CNBC: The Bond Market is Flashing Its Biggest Recession Sign Since Before The Financial Crisis
Article by Jeff Cox in CNBC financial
Federal Reserve Chairman Jerome Powell's assertion this week that the U.S. economy remains strong is facing a stern test from the bond market.
In fact, government fixed income yields are delivering a strong recession indication that hasn't happened since 2007
The spread, or yield curve, between the 3-month and 10-year Treasury notes just broke the longest streak ever of being above 10 basis points, or 0.1 percentage point. The two maturities were last below that level in September 2007, a run of 3,009 trading days, according to Bespoke Investment Group.
The two maturities briefly inverted Friday morning, a near-perfect sign that a recession is coming.
Economists see the yield move as a dark signal for an economy coming off its best year since the recovery began in mid-2009.

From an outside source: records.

(** Claim C2.  On any two live range objects [dateRangeSplitter] returns
    (no exception), its value is an array that is empty, or holds one
    [null], or one range, or two ranges, and it is the empty array
    whenever a field fails the presence test, the ranges do not overlap,
    the withdrawn range is reversed, or a date is not a valid instant. *)
Theorem dateRangeSplitter_shapes st s w :
  is_Some (heap st !! s) → is_Some (heap st !! w) →
  ∃ r st',
    dateRangeSplitter s w st = Some (RArray r, st')
    ∧ (r = [] ∨ r = [None] ∨ (∃ x, r = [Some x]) ∨ (∃ x y, r = [Some x; Some y]))
    ∧ (complete (heap st) s w = false
       ∨ overlaps_in (heap st) s w = false
       ∨ num_gt (time_in (heap st) w "startDate")
                (time_in (heap st) w "endDate") = true
       ∨ isNaN (time_in (heap st) s "startDate") = true
       ∨ isNaN (time_in (heap st) s "endDate") = true
       ∨ isNaN (time_in (heap st) w "startDate") = true
       ∨ isNaN (time_in (heap st) w "endDate") = true
       → r = []).
Proof.
  destruct st as [h c]; cbn [heap]. intros Hs Hw.
  destruct (dateRangeSplitter_run s w h c Hs Hw) as [st' E].
  destruct (split_result_shape (complete h s w)
              (field h s "startDate") (field h s "endDate")
              (field h w "startDate") (field h w "endDate"))
    as (r & Er & Hshape & Hrej).
  exists r, st'. split; [by rewrite E; unfold time_in; rewrite Er |].
  split; [exact Hshape | exact Hrej].
Qed.

(** ** [dateRangeOverlaps]: invalid dates, symmetry, mutation *)

Lemma num_le_NaN_l x : num_le NaN x = false.
Proof. done. Qed.

Lemma num_le_NaN_r x : num_le x NaN = false.
Proof. by destruct x. Qed.

Lemma num_lt_NaN_l x : num_lt NaN x = false.
Proof. done. Qed.

Lemma num_lt_NaN_r x : num_lt x NaN = false.
Proof. by destruct x. Qed.

(** On ordered ranges the three tests amount to the symmetric overlap
    test; they can only disagree when a range is reversed. *)
Lemma overlaps_ordered_sym (s1 e1 s2 e2 : Z) :
  s1 ≤ e1 → s2 ≤ e2 →
  overlaps (Num s1) (Num e1) (Num s2) (Num e2)
  = overlaps (Num s2) (Num e2) (Num s1) (Num e1).
Proof.
  intros H1 H2. unfold overlaps. cbn [num_lt num_le]. by num_cases.
Qed.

"The stock market may not agree with the recessionary message from the Treasury market, but it would be foolish to disregard this bond curve move entirely," wrote David Rosenberg, chief economist and strategist at Gluskin Sheff. "The real yield [compared to inflation] on a 10-year note has collapsed to a 14-month low of 0.56% — it never got his low during any part of the 2008/09 Great Recession, for some perspective."